Barrett and colleagues interpret their findings as evidence that psilocybin acutely reduces measures of claustrum activity and alters claustrum functional connectivity with networks supporting perception, memory, and attention. Reduced ALFF and variance in both claustral hemispheres occurred alongside network-specific connectivity changes: decreased right claustrum coupling with the DMN and auditory networks, increased right claustrum coupling with the fronto-parietal task control network, and decreased left claustrum coupling with the fronto-parietal network. The authors suggest these effects are consistent with a role for 5-HT2A receptor signalling in modulating claustrum function and, in turn, influencing the integrity and modularity of large-scale cortical networks during the psychedelic state. In relation to prior work, the study links claustrum changes to phenomena commonly reported under psychedelics—altered sensory experience (visual and auditory changes, synesthesia) and disruptions in attention or executive function, including ineffability. Right claustrum connectivity with the DMN tracked measures of DMN integrity, while left claustrum connectivity related to modularity of the fronto-parietal control network, supporting the idea that claustral modulation may contribute to psilocybin-induced network reorganisation. The authors acknowledge several limitations. Drug order was fixed with placebo always first, which reduces carry-over but introduces potential order or diurnal confounds; the sample was small, highly selected (long-term meditators, prior high-dose psilocybin exposure, older average age), and only a single, moderate psilocybin dose was tested. These factors limit generalisability and statistical power to detect brain–subjective associations. The extracted text also contained at least one ambiguous post-hoc comparison involving the putamen, which the authors did not resolve in the provided material. For future work they recommend task-based fMRI during psychedelic administration, exploration of laterality effects, comparison of psychedelic-naïve versus experienced participants, and larger pooled or multicentre datasets amenable to clustering or machine learning to characterise individual differences in claustrum connectivity.

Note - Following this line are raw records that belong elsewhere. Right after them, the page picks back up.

Lemma NoDup_bucket_entries b : NoDup (bucket_entries b).
Proof.
  unfold bucket_entries. apply NoDup_bind.
  - intros x1 x2 y _ _ (? & -> & _)%list_elem_of_fmap (? & ? & _)%list_elem_of_fmap. congruence.
  - intros step _. apply NoDup_fmap_2; [|apply NoDup_btree_iter]. by intros ?? [= ->].
  - apply NoDup_btree_iter.
Qed.

(** A due entry was in its bucket; what is not due stays. *)
Lemma take_due_buckets_spec b current_step due rest :
  take_due_buckets b current_step = (due, rest) →
  NoDup due ∧
  (∀ id step, id ∈ bucket b step ↔ (id, step) ∈ due ∨ id ∈ bucket rest step) ∧
  (∀ id step, (id, step) ∈ due → id ∉ bucket rest step) ∧
  (∀ id step, id ∈ bucket rest step → (current_step < step)%N) ∧
  (all_values (.≠ ∅) b → all_values (.≠ ∅) rest).
Proof.
  unfold take_due_buckets. case_decide as Hmax; intros [= <- <-];
    (split; [apply NoDup_bucket_entries|]).
  - assert (∀ step, bucket (∅ : Buckets) step = ∅) as He by done.
    split_and!; [..|intros _; apply all_values_empty]; intros id step;
      rewrite ?He, ?elem_of_bucket_entries; set_solver.
  - split_and!.
    + intros id step. rewrite elem_of_bucket_entries, bucket_due_part, bucket_future_part.
      repeat case_decide; first [lia|set_solver].
    + intros id step. rewrite elem_of_bucket_entries, bucket_due_part, bucket_future_part.
      repeat case_decide; first [lia|set_solver].
    + intros id step. rewrite bucket_future_part. case_decide; set_solver.
    + intros Hb k X. unfold future_part. rewrite map_lookup_filter_Some. naive_solver.
Qed.

(** Only due entries are drained; at the last step everything is due. *)
Lemma take_due_buckets_due b current_step due rest :
  take_due_buckets b current_step = (due, rest) →
  ∀ id step, (id, step) ∈ due → (step ≤ current_step)%N ∨ current_step = u64_max.
Proof.
  unfold take_due_buckets. case_decide; intros [= <- <-] id step; [auto|].
  rewrite elem_of_bucket_entries, bucket_due_part. case_decide; set_solver.
Qed.

(** Draining due buckets puts their tasks in the gap. *)
Lemma take_due_facts at_ gap tasks b current_step due rest :
  (∀ r s1 s2, at_ r s1 → at_ r s2 → s1 = s2) →
  facts id at_ record_id gap tasks (bucket b) →
  take_due_buckets b current_step = (due, rest) →
  facts id at_ record_id (gap ∪ list_to_set due.*1) tasks (bucket rest) ∧ NoDup due.*1 ∧
  (∀ x step, (x, step) ∈ due → x ∉ gap ∧ (∃ r, tasks !! x = Some r ∧ at_ r step)) ∧
  (∀ x r step, tasks !! x = Some r → record_id r = x → x ∉ gap → at_ r step →
     (step ≤ current_step)%N → (x, step) ∈ due).
Proof.
  intros Hfun Hf Htake.
  apply take_due_buckets_spec in Htake as (Hnd & Hpart & Hdisj & Hrest & _).
  assert (∀ x step, x ∈ bucket b step → x ∉ gap ∧ (∃ r, tasks !! x = Some r ∧ at_ r step)) as Hb.
  { intros x step Hx. apply Hf in Hx. simpl in Hx. naive_solver. }
  assert (∀ x s1 s2, x ∈ bucket b s1 → x ∈ bucket b s2 → s1 = s2) as Huniq.
  { intros x s1 s2 [_ (r1 & ? & ?)]%Hb [_ (r2 & ? & ?)]%Hb. simplify_eq. eauto. }
  split_and!.
  - eapply facts_gap; [done|]. intros step x. simpl. split; [|set_solver].
    intros Hin. split; [apply Hpart; auto|]. rewrite elem_of_list_to_set, list_elem_of_fmap.
    intros ([x' step'] & -> & Hdue). simpl in *.
    assert (step' = step) as -> by (eapply Huniq; apply Hpart; eauto). by eapply Hdisj.
  - apply NoDup_fmap_fst; [|done]. intros x s1 s2 H1 H2. eapply (Huniq x); apply Hpart; auto.
  - intros x step Hdue. apply Hb, Hpart. auto.
  - intros x r step Hr Hid Hgap Hat Hle.
    assert (x ∈ bucket b step) as [?|Hin]%Hpart by (apply Hf; simpl; naive_solver); [done|].
    apply Hrest in Hin. lia.
Qed.

Lemma take_due_wake_spec lgap tasks ix current_step due ix' :
  index_spec ∅ lgap tasks ix → index_canon ix → take_due_wake ix current_step = (due, ix') →
  index_spec (list_to_set due.*1) lgap tasks ix' ∧ index_canon ix' ∧ NoDup due.*1 ∧
  (∀ x step, (x, step) ∈ due → ∃ r, tasks !! x = Some r ∧ at_wake r step) ∧
  (∀ x r step, tasks !! x = Some r → record_id r = x → at_wake r step →
     (step ≤ current_step)%N → (x, step) ∈ due).
Proof.
  intros [] []. unfold take_due_wake.
  destruct (take_due_buckets (ix_wake_by_step ix) current_step) as [l rest] eqn:Htake.
  intros [= <- <-].
  pose proof (take_due_buckets_spec _ _ _ _ Htake) as (_ & _ & _ & _ & Hcan).
  destruct (take_due_facts at_wake ∅ tasks _ _ _ _ ltac:(unfold at_wake; naive_solver)
    spec_wake0 Htake) as (Hf & Hnd & Hdue & Hcomp).
  rewrite (left_id_L ∅ (∪)) in Hf.
  split_and!; [by split|by split; simpl; auto|done|..].
  - intros x step Hx. by apply Hdue.
  - intros. eapply Hcomp; eauto. set_solver.
Qed.
(** *** Waiting on children *)

Definition remove_waits_for_parent (p : TaskPool) (parent_task_id : TaskId) : TaskPool :=
  let waits := default [] (tp_waits_by_parent p !! parent_task_id) in
  let p := set_tp_waits_by_parent (delete parent_task_id (tp_waits_by_parent p)) p in
  foldl (λ p task_await,
    set_tp_waits_by_child
      (prune_entry (λ l : list TaskAwait, bool_decide (length l = 0%nat))
         (th_task_id (ta_child task_await))
         (filter (λ item, ta_parent_task_id item ≠ parent_task_id)) (tp_waits_by_child p)) p)
    p waits.

Definition awaits_take_waits_for_child (p : TaskPool) (child_task_id : TaskId)
  : list TaskAwait * TaskPool :=
  let waits := default [] (tp_waits_by_child p !! child_task_id) in
  let p := set_tp_waits_by_child (delete child_task_id (tp_waits_by_child p)) p in
  (waits,
   foldl (λ p task_await,
     set_tp_waits_by_parent
       (prune_entry (λ l : list TaskAwait, bool_decide (length l = 0%nat))
          (ta_parent_task_id task_await)
          (filter (λ item, th_task_id (ta_child item) ≠ child_task_id)) (tp_waits_by_parent p)) p)
     p waits).

Definition take_waits_for_child (p : TaskPool) (child_task_id : TaskId)
  : outcome (TaskPool * list TaskAwait) :=
  let '(waits, p) := awaits_take_waits_for_child p child_task_id in
  p ← compact_terminal_history p;
  Done (p, waits).

Definition awaits_for_parent (p : TaskPool) (task_id : TaskId) : list TaskAwait :=
  default [] (tp_waits_by_parent p !! task_id).

Definition ready_step_for_wait (task_await : TaskAwait) : option N :=
  match tsc_wake (ta_continuation task_await) with
  | Some (Timer ready_at_step) | Some (RetryAfter ready_at_step) => Some ready_at_step
  | _ => None
  end.

Definition validate_task_await_child (parent_record child_record : TaskRecord)
    (task_await : TaskAwait) : RuntimeResult () :=
  let child := ta_child task_await in
  let ct := rec_task child_record in
  let pt := rec_task parent_record in
  if is_terminal_status (rec_status child_record) then
    Err (runtime_failure ERR_TASK_CLAIM_CONFLICT "runtime.task_pool"
           ("task.await.child_terminal." +:+ th_task_id child))
  else
    let child_matches_handle :=
      bool_decide (th_protocol_id child = t_protocol_id ct) &&
      bool_decide (th_target_binding_id child = t_target_binding_id ct) &&
      bool_decide (th_trace_id child = t_trace_id ct) &&
      bool_decide (th_correlation_id child = t_correlation_id ct) in
    let child_inherits_parent_context :=
      bool_decide (t_trace_id ct = t_trace_id pt) &&
      bool_decide (t_correlation_id ct = t_correlation_id pt) in
    if child_matches_handle && child_inherits_parent_context then Ok tt
    else
      Err (runtime_failure ERR_TASK_CLAIM_CONFLICT "runtime.task_pool"
             ("task.await.child_descriptor." +:+ ta_parent_task_id task_await)).
(* ===== verification/TaskClaiming.v ===== *)
(** * TaskClaiming: selecting and leasing ready tasks, runner load, occupancy

    Models [task_pool/claiming.rs], [task_pool/occupancy.rs] and the ready-queue
    queries of [task_pool/indexes.rs].  The selector cache is a [RefCell], so the
    queries that go through it return the pool they leave behind.  The closures
    passed to the visitors are state-passing functions that answer whether the
    visit goes on; they may panic, hence the [outcome].  [BinaryHeap<Reverse<_>>]
    is a list whose minimum is extracted. *)
From S2P Require Import Prelude Contracts TaskIndexes TaskPool.

Section claiming.
Context {serde : Serde}.

(** ** Ready queues of a runner *)

Definition with_ready_selectors (p : TaskPool) (runner_id : RunnerId) : ReadySelectors * TaskPool :=
  match tp_ready_selector_cache p !! runner_id with
  | Some selectors => (selectors, p)
  | None =>
      let selectors := build_ready_selectors runner_id in
      if decide (N.of_nat (size (tp_ready_selector_cache p)) < READY_SELECTOR_CACHE_CAPACITY)%N then
        (selectors,
         set_tp_ready_selector_cache (<[runner_id := selectors]> (tp_ready_selector_cache p)) p)
      else (selectors, p)
  end.

Definition queues_of (ix : TaskIndexes) (selectors : ReadySelectors) (protocols : list ProtocolId)
    (lanes : gmap DispatchLane (gset ReadyKey) → list (gset ReadyKey)) : list (gset ReadyKey) :=
  protocol_id ← protocols;
  match ix_ready_by_protocol ix !! protocol_id with
  | None => []
  | Some by_selector =>
      selector ← selectors;
      match by_selector !! selector with
      | Some by_lane => lanes by_lane
      | None => []
      end
  end.

Definition ready_dispatch_queues (p : TaskPool) (runner : RunnerDescriptor)
  : list (gset ReadyKey) * TaskPool :=
  let '(selectors, p) := with_ready_selectors p (rd_runner_id runner) in
  (queues_of (tp_indexes p) selectors (rd_accepted_protocol_ids runner) lane_values, p).

Definition ready_dispatch_queues_for_lane (p : TaskPool) (runner : RunnerDescriptor)
    (lane : DispatchLane) : list (gset ReadyKey) * TaskPool :=
  let '(selectors, p) := with_ready_selectors p (rd_runner_id runner) in
  (queues_of (tp_indexes p) selectors (rd_accepted_protocol_ids runner)
     (λ by_lane, option_list (by_lane !! lane)), p).

Definition generation_matches (registry_generation task_generation : N) : bool :=
  bool_decide (registry_generation = 0%N) || bool_decide (task_generation = 0%N) ||
  bool_decide (task_generation = registry_generation).

Definition sum_counts (current_step registry_generation : N) (by_bucket : gmap (N * N) N) : N :=
  foldr (λ kv total,
    if bool_decide (kv.1.1 ≤ current_step)%N && generation_matches registry_generation kv.1.2
    then (kv.2 + total)%N else total) 0%N (map_to_list by_bucket).

Definition counts_of (ix : TaskIndexes) (selectors : ReadySelectors) (protocols : list ProtocolId)
    (lanes : gmap DispatchLane (gmap (N * N) N) → list (gmap (N * N) N)) : list (gmap (N * N) N) :=
  protocol_id ← protocols;
  match ix_ready_counts_by_protocol ix !! protocol_id with
  | None => []
  | Some by_selector =>
      selector ← selectors;
      match by_selector !! selector with
      | Some by_lane => lanes by_lane
      | None => []
      end
  end.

The study provides pharmacological evidence that 5-HT2A receptor signalling significantly influences human claustrum function. Psilocybin at a moderate dose reduced claustrum activity and altered claustrum connectivity with networks implicated in sensory perception and cognitive control, and some claustrum changes related to contemporaneous subjective experiences. Given the claustrum’s broad cortical connectivity and reported structural differences in conditions such as depression and schizophrenia, the authors conclude that the claustrum warrants further investigation as a potential mediator of both the subjective and therapeutic effects of psychedelics.